To flip the axles, they obviously must be rotated 180 degrees. This will probably make the electric brake wires too short, which would necessitate either lengthening the wires or turning the backing plates over.

Besides gaining ground clearance, two other things happen. 
One: your trailer's center of gravity will be higher which will result in greater body roll when cornering and also increases the possibility of rolling the trailer. 
Two: your hitch will have to be set up to accomodate the tongue coupler being 3-4 inches higher. If you can't change bolt positions enough or turn over the draw-bar to accomodate the situation, you would have to purchase another draw-bar.

Bill


----------



## bt996sb (Feb 2, 2005)

the axles are "offset axles" therefore you can not rotate the axle. I was just putting this out there because I had seen a picture where it was done without relocating the plate. This could cause a big problem somewhere down the road.....litterally


----------



## Sidewinder (Feb 25, 2005)

Bill,

I have to disagree with "flipping the axle over". I haven't specifically looked at my Outback axles, but MOST axles have a slight upward arch built into them to compensate for the weight applied. I think you WILL need to reweld new spring seats to the axle. Just buy new ones as they are only about $4 each. Just leacve the old one there. This makes it easy to get the spring seats welded in on the right "plane".

Sidewinder


----------



## cookie9933 (Feb 26, 2005)

bt996sb,

Can you explain what is offset on the axles? Are you saying that the spindle is not concentric with the axle tube? They don't appear to be offset to me.

Bill


----------



## Sidewinder (Feb 25, 2005)

Bill,

He's probably got this kind of axle. This is what was on the Starcraft Aruba that I did the "spring-over" lift on....Except it was round all the way across. Notice the upward "arch" I wrote about earlier.
4" drop axle

Sidewinder


----------



## tdvffjohn (Mar 10, 2005)

Something needs to be flipped if you rotate the axle. The brakes will now be 180 degrees out and I would doubt they will work properly upside down. If you can flip back the backing plates for the brakes then maybe you can do it. I asked a shop (who is a friend so no rip off involved ) about doing Notyet s axles and he told me the plate needed to be rewelded. I have never done it, so these are the facts as I have been told. The cost was around 200.00 and they are insured and do it everyday.

John


----------



## bt996sb (Feb 2, 2005)

I have a 2005 23RS and it has drop down axles. There lies the problem.


----------



## cookie9933 (Feb 26, 2005)

Here is a source for the brackets that Sidewinder mentioned.
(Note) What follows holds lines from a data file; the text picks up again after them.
Definition automation_record_step (r : StepRecord) (d : db) : result error (db * bool) :=
  match parse_outcome (rec_Outcome r), parse_enrollment_status (rec_Status r) with
  | None, _ => sql "22P02" "invalid input value for enum automation_step_outcome"
  | _, None => sql "22P02" "invalid input value for enum automation_enrollment_status"
  | Some outcome, Some status =>
      let at_ := pg_time (rec_RecordedAt r) in
      if negb (automation_execution_fence d (rec_EnrollmentID r) (rec_ClaimGeneration r) None None None)
      then Ok (d, false)
      else match db_enrollments d !! rec_EnrollmentID r with
      | None => Ok (d, false)
      | Some e =>
          if step_completed d (rec_EnrollmentID r) (rec_NodeID r) then Ok (d, true) else
          let new := {| st_version := er_version (e_ref e); st_kind := rec_NodeKind r;
                        st_attempt := (es_attempts (e_st e) + 1)%Z; st_entered_at := at_;
                        st_completed_at := if bool_decide (outcome = OEntered) || bool_decide (outcome = OWaiting)
                                           then None else Some at_;
                        st_outcome := outcome; st_delivery := rec_DeliveryID r; st_detail := rec_Detail r |} in
          let key := (rec_EnrollmentID r, rec_NodeID r) in
          let st' := recorded_state status (rec_NextNodeID r) (option_map pg_time (rec_WakeAt r)) at_
                       (rec_Detail r) (e_st e) in
          if negb (graphIDPattern (rec_NodeID r)) || negb (existsb (String.eqb (rec_NodeKind r)) step_kinds)
             || (es_attempts (e_st e) + 1 <=? 0)%Z
             || match es_current_node st' with Some n => negb (graphIDPattern n) | None => false end
          then sql "23514" "check constraint violated"
          else if negb (delivery_known d (er_business (e_ref e)) (er_root (e_ref e)) (rec_DeliveryID r))
          then sql "23503" "automation_step_delivery_fk"
          else Ok (set_enrollments (<[rec_EnrollmentID r := {| e_ref := e_ref e; e_st := st' |}]> (db_enrollments d))
                     (set_steps (<[key := upsert_step (db_steps d !! key) new]> (db_steps d)) d), true)
      end
  end.

(** ** Failing a step *)

Definition failed_state (msg : string) (terminal : bool) (retry_at now : time) (st : enrollment_state)
  : enrollment_state :=
  {| es_status := if terminal then EErrored else es_status st; es_current_node := es_current_node st;
     es_wake_at := if terminal then None else Some (Z.max retry_at now);
     es_lease := None; es_generation := es_generation st; es_attempts := (es_attempts st + 1)%Z;
     es_last_error := Some (text_or msg "automation step failed" 4096);
     es_exit_reason := es_exit_reason st;
     es_finished_at := if terminal then Some now else None; es_updated_at := now |}.

Definition automation_fail_step (f : StepFailure) (now : time) (d : db) : db * bool :=
  match db_enrollments d !! fail_EnrollmentID f with
  | Some e =>
      if bool_decide (es_status (e_st e) = EActive) &&
         (es_generation (e_st e) =? fail_ClaimGeneration f)%Z && root_write_allowed d (er_root (e_ref e))
      then (set_enrollments (<[fail_EnrollmentID f :=
              {| e_ref := e_ref e;
                 e_st := failed_state (fail_Error f) (fail_Terminal f) (pg_time (fail_RetryAt f)) now (e_st e) |}]>
              (db_enrollments d)) d, true)
      else (d, false)
  | None => (d, false)
  end.

(** ** Reads *)

Definition automation_step_waiting (d : db) (enrollment : uuid) (node : string) : bool :=
  match db_steps d !! (enrollment, node) with
  | Some st => bool_decide (st_outcome st = OWaiting) && bool_decide (st_completed_at st = None)
  | None => false
  end.

Definition automation_step_delivery (d : db) (enrollment : uuid) (node : string) : option uuid :=
  match db_steps d !! (enrollment, node) with Some st => st_delivery st | None => None end.

Section SQL.
Context `{UnicodeTables, UUIDLib}.

(** Equality of the [citext] type. *)
Definition citext_eq (a b : string) : bool := String.eqb (ToLower a) (ToLower b).

Definition mailing_automation_subscriber_snapshot (d : db) (subscriber : uuid) : option SubscriberSnapshot :=
  match db_subscribers d !! subscriber with
  | Some s => Some {| snap_ID := subscriber; snap_BusinessID := s_business s; snap_TenantRootID := s_root s;
                      snap_ListID := s_list s; snap_Email := s_email s; snap_Status := s_status s;
                      snap_Tags := s_tags s |}
  | None => None
  end.

Definition subscriber_of (business : uuid) (email : string) (list : uuid) (s : subscriber_row) : bool :=
  N.eqb (s_business s) business && N.eqb (s_list s) list && citext_eq (s_email s) email.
http://www.etrailer.com/Merchant2/merchant...&Category_Code=

Looking further into this makes me think that some trailer axles may be cambered, which means that there would be a top and bottom. If Outback's ALKO axles are cambered, spring seats (plates) would have to be welded to the top of the axles.

Bill


----------



## dpaish (Aug 2, 2005)

Greetings,
I am in the final stage of purchasing the Outback 21 RS. I requested the distrubter to flip the axis, included in the final price. Do you think that a distrubter would flip the axis without welding on the Spring Seat? That sound VERY unsafe!

Dennis


----------



## CamperAndy (Aug 26, 2004)

dpaish said:


> Greetings,
> I am in the final stage of purchasing the Outback 21 RS. I requested the distrubter to flip the axis, included in the final price. Do you think that a distrubter would flip the axis without welding on the Spring Seat? That sound VERY unsafe!
> 
> Dennis
> [snapback]47512[/snapback]​


It all depends on the dealer. My dealer would not even change out the 14" tires to 15" as a pre sale item as it was not an offered mod from Outback and he indicated it could void a warranty. So I ended up doing it after I bought it but not before I lost my first tire!!!!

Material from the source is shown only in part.